Плутарх указывает, что против Каллисфена выступили Гефестион, Лисимах, Деметрий, Гагнон [200].
Таким образом, из апологетической традиции Арриана и Плутарха явствует, что Каллисфен свое мнение нередко выражал с бесцеремонной резкостью [201]. На эту особенность его характера обращал внимание и Аристотель, который отрицал у него благоразумие в обхождении с людьми [202].
При трактовке событий этой традиции кажется, на первый взгляд, весьма вероятным предположение, что между Александром и Каллисфеном уже задолго до катастрофы развивались противоречия. Но в действительности для такого вывода у нас нет достаточных данных. Даже последняя часть исторического произведения Каллисфена, которая, во всяком случае, была написана после гибели Пармениона, не дает достаточного повода для такого утверждения. Кроме того, мы не можем с достоверностью сказать, оказали ли влияние на многие положения Каллисфена процесс над Филотой и убийство Клита. Поэтому ряд ученых считает, что только действия вокруг проскинесиса с их последствиями являлись основной причиной возникших противоречий между Александром и Каллисфеном и гибели последнего [203].
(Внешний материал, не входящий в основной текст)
Lemma core_good : good_list H fl.
Proof.
  assert (Hn : forall x, x ∈ fl -> H + 8 <= x /\ x + 32 <= H + MAX_HEAP /\ aligned8 x).
  { intros x Hx. destruct (core_free C x Hx) as [sz Hb].
    pose proof (core_in _ Hb) as (?&?&[??]). unfold b_end in *; simpl in *.
    pose proof (layout_mod _ _ _ _ (core_layout C) Hb) as Hm. simpl in Hm.
    pose proof (core_align C) as Ha.
    split_and!; [lia..|]. unfold aligned8. Z.to_euclidean_division_equations. lia. }
  split; [|split; [apply C|]].
  - split; [apply Forall_forall; intros; by apply Hn|]. intros x y Hx Hy Hne.
    destruct (core_free C x Hx) as [sx Bx].
    destruct (core_free C y Hy) as [sy By].
    destruct (core_in _ Bx) as (_&_&[_ ?]). destruct (core_in _ By) as (_&_&[_ ?]).
    destruct (layout_sep _ _ _ _ _ (core_layout C) Bx By) as [E|[E|E]];
      unfold b_end in *; simpl in *; [congruence|lia..].
  - apply Forall_forall. intros x Hx. apply Hn in Hx. unfold node_in. lia.
Qed.
End Consequences.

(** *** Changing the free list *)

(** If all writes go to links of the free list and to free blocks [D] whose
    tags are in place again, then tags and payloads survive. *)
Lemma heap_frame (D : list blk) brk m m' hf hl ff lf bs fl fl' ff' lf' :
  Core brk m hf hl ff lf bs fl ->
  (forall d, d ∈ D -> d ∈ bs /\ b_alloc d = false /\ tag m' d) ->
  (forall a, (forall x, x ∈ fl -> a < x + 8 \/ x + 24 <= a) ->
             (forall d, d ∈ D -> a < b_addr d \/ b_end d <= a) ->
             byte_at m' a = byte_at m a) ->
  dlist m' ff' fl' lf' -> NoDup fl' ->
  (forall x, x ∈ fl' -> exists sz, Blk x sz false ∈ bs) ->
  Core brk m' hf hl ff' lf' bs fl' /\ pay_same bs m m'.
Proof.
  intros C HD Hs Hd Hn Hsub.
  assert (Hsep : forall b a, b ∈ bs -> b ∉ D ->
            (b_addr b <= a < b_addr b + 8 \/ b_end b - 8 <= a < b_end b) \/
            b_alloc b = true /\ b_addr b <= a < b_end b ->
            byte_at m' a = byte_at m a).
  { intros b a Hb Hbd Ha. destruct (core_in C _ Hb) as (_&_&[_ ?]). apply Hs.
    - intros x Hx. destruct (core_free C x Hx) as [sz Hf].
      destruct (core_in C _ Hf) as (_&_&[_ ?]).
      destruct (layout_sep _ _ _ _ _ (core_layout C) Hb Hf) as [->|E];
        unfold b_end in *; simpl in *; [destruct Ha as [?|[? ?]]; [lia|done]|lia].
    - intros d Hdd. destruct (HD d Hdd) as (Hdb & Hda & _).
      destruct (layout_sep _ _ _ _ _ (core_layout C) Hb Hdb) as [->|E]; [done|].
      unfold b_end in *; lia. }
  split.
  - split; try apply C; auto. apply Forall_forall. intros b Hb.
    destruct (decide (b ∈ D)) as [HbD|HbD]; [by apply HD|].
    eapply tag_frame; [by apply (core_in C)| |by apply (core_tag C)].
    intros a Ha. eapply Hsep; eauto.
  - intros b Hb Hal a Ha. eapply Hsep; eauto; [|right; split; [done|lia]].
    intros HbD. destruct (HD b HbD) as (_ & Hf & _). congruence.
Qed.

Lemma core_remove brk m hf hl ff lf bs l1 x l2 :
  Core brk m hf hl ff lf bs (l1 ++ x :: l2) ->
  exists m' ff' lf',
    remove_from_freelist x (St H brk m hf hl ff lf) = Ok (x, St H brk m' hf hl ff' lf') /\
    Core brk m' hf hl ff' lf' bs (l1 ++ l2) /\ pay_same bs m m'.
Proof.
  intros C.
  destruct (remove_spec H brk (core_pos C) (core_high C) m hf hl ff lf l1 x l2
              (core_list C) (core_good C)) as (m' & ff' & lf' & E & Hd & Hs).
  exists m', ff', lf'. split; [done|].
  eapply (heap_frame []); eauto; [set_solver| |intros y Hy; apply C; set_solver].
  pose proof (core_nodup C) as Hn. rewrite <- Permutation_middle in Hn. by apply NoDup_cons in Hn as [_ Hn].
Qed.

(** Pushing a block that is tagged free. *)
Lemma core_push brk m hf hl ff lf bs fl b sz :
  Core brk m hf hl ff lf bs fl -> Blk b sz false ∈ bs -> b ∉ fl ->
  exists m' ff' lf',
    (forall hf0 hl0, add_to_freelist b (St H brk m hf0 hl0 ff lf) =
                     Ok (tt, St H brk m' hf0 hl0 ff' lf')) /\
    Core brk m' hf hl ff' lf' bs (b :: fl) /\ pay_same bs m m'.
Proof.
  intros C Hb Hbf. destruct (core_in C _ Hb) as (? & ? & [? ?]).
  unfold b_end in *; cbn [b_addr b_size b_alloc] in *.
  assert (Hfit : fits H b sz fl).
  { split_and!; [lia..|exact (core_even C _ Hb)|]. intros y Hy.
    destruct (core_free C y Hy) as [sy Hy']. destruct (core_in C _ Hy') as (_&_&[_ ?]).
    destruct (layout_sep _ _ _ _ _ (core_layout C) Hb Hy') as [E|E];
      unfold b_end in *; simpl in *; [congruence|lia]. }
  destruct (push_spec H brk (core_pos C) (core_high C) m ff lf b sz false fl Hfit)
    as (m' & lf' & E & Hd & Ht1 & Ht2 & Hs);
    [apply (core_tag C _ Hb)|apply C|apply (core_good C)|].
  exists m', b, lf'. split; [done|].
  apply (heap_frame [Blk b sz false] brk m m' hf hl ff lf bs fl); auto.
  - intros d ->%list_elem_of_singleton. done.
  - intros a Hx Hdd. apply Hs; auto. apply (Hdd _ ltac:(by apply list_elem_of_singleton)).
  - apply NoDup_cons. split; [done|apply C].
  - intros x [->|Hx]%elem_of_cons; [eauto|by apply C].
Qed.

(** *** Changing the blocks *)

(** Replacing the blocks [mid] by blocks [mid'] of the same extent, with all
    writes inside that extent. *)
Lemma core_replace brk m m' hf hl ff lf l mid mid' r fl a0 e0 :
  Core brk m hf hl ff lf (l ++ mid ++ r) fl ->
  layout a0 mid e0 -> layout a0 mid' e0 -> mid <> [] -> mid' <> [] ->
  Forall (tag m') mid' ->
  (forall a, a < a0 \/ e0 <= a -> byte_at m' a = byte_at m a) ->
  (forall b, b ∈ mid -> b_addr b ∉ fl) ->
  Core brk m' hf (last_addr (l ++ mid' ++ r)) ff lf (l ++ mid' ++ r) fl /\
  pay_same (l ++ r) m m'.
Proof.
  intros C Hm Hm' Hne Hne' Ht Hs Hfl.
  destruct (layout_segment _ _ _ _ _ _ _ (core_layout C) Hm Hne) as [Hl Hr].
  assert (Hout : forall b a, b ∈ l ++ r -> b_addr b <= a < b_end b -> byte_at m' a = byte_at m a).
  { intros b a [Hb|Hb]%elem_of_app Ha; apply Hs.
    - pose proof (layout_in _ _ _ _ Hl Hb) as (_ & ? & _). lia.
    - pose proof (layout_in _ _ _ _ Hr Hb) as (? & _ & _). lia. }
  assert (Hfree : forall x, x ∈ fl -> exists sz, Blk x sz false ∈ l ++ r).
  { intros x Hx. destruct (core_free C x Hx) as [sz Hb]. exists sz.
    rewrite !elem_of_app in *. destruct Hb as [?|[Hb|?]]; auto.
    by destruct (Hfl _ Hb). }
  assert (Hin : forall b, b ∈ l ++ r -> b ∈ l ++ mid ++ r) by set_solver.
  assert (Hlink : forall x off, x ∈ fl -> off = 8 \/ off = 16 ->
                   load64 m' (x + off) = load64 m (x + off)).
  { intros x off Hx Hoff. destruct (Hfree x Hx) as [sz Hb].
    destruct (core_in C _ (Hin _ Hb)) as (_&_&[_ ?]).
    apply load_ext. intros a Ha. eapply Hout; [done|].
    unfold b_end in *; simpl in *. lia. }
  split; [|intros b Hb _ a Ha; eapply Hout; eauto; lia].
  split; try apply C; auto.
  - apply layout_app. exists a0. split; [done|]. apply layout_app. eauto.
  - apply Forall_forall. intros b Hb.
    assert (b ∈ l ++ r \/ b ∈ mid') as [Hb'|Hb'] by set_solver.
    + eapply tag_frame; [by apply (core_in C), Hin| |by apply (core_tag C), Hin].
      intros a Ha. eapply Hout; [done|].
      destruct (core_in C _ (Hin _ Hb')) as (_&_&[_ ?]). unfold b_end in *. lia.
    + rewrite Forall_forall in Ht. auto.
  - rewrite (core_first C). by eapply first_addr_replace.
  - pose proof (core_list C) as (-> & -> & Hc). split_and!; [done..|].
    revert Hc. apply chain_frame; auto.
  - intros x Hx. destruct (Hfree x Hx) as [sz Hb]. exists sz. set_solver.
Qed.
В антиалександровской традиции дело Каллисфена непосредственно связано с восточной политикой царя, в частности, со стремлением последнего обожествить свою персону [204]. Для этого он приказал македонянам ввести персидский обычай проскинесис. Окружавшие царя льстецы, особенно Агис из Аргоса и Клеон из Сицилии, всячески подогревали это его намерение [205]. На пиру, в присутствии не только македонян и ближайших друзей царя из греков, но и знатных персов, Клеон напоминал, до какой степени персы поступают мудро, становясь на колени перед великим царем, авторитет которого был необходим для опасения империи. Александр тем более заслуживал поклонения, что его беспримерные подвиги доказали его божественную натуру.
В ответ на такую льстивую речь Клеона, требовавшего божественных почестей для Александра, Каллисфен изложил свою точку зрения. Он не нападает на царя, хочет, чтобы его жизнь была долгой, а величие - вечным; однако уверен, что обожествлять человека при жизни нельзя, обожествление возможно только после его смерти [206]. Кроме того, Каллисфен в принципе высказывается против введения иноземных и чуждых обычаев. Его девиз: довольствоваться своими собственными обычаями. "Я не стыжусь своей родины, - говорит он, - и не желаю учиться у побежденных тому, как мне почитать даря. Выходит, они победители, раз мы принимаем от них законы, как нам жить" [207].
Курций указывает, что все Каллисфена принимали как защитника общественной свободы (vindex publicae libertatis) и слушали его с сочувствием, одни - с молчаливым согласием, другие - особенно старики - с возгласами одобрения [208].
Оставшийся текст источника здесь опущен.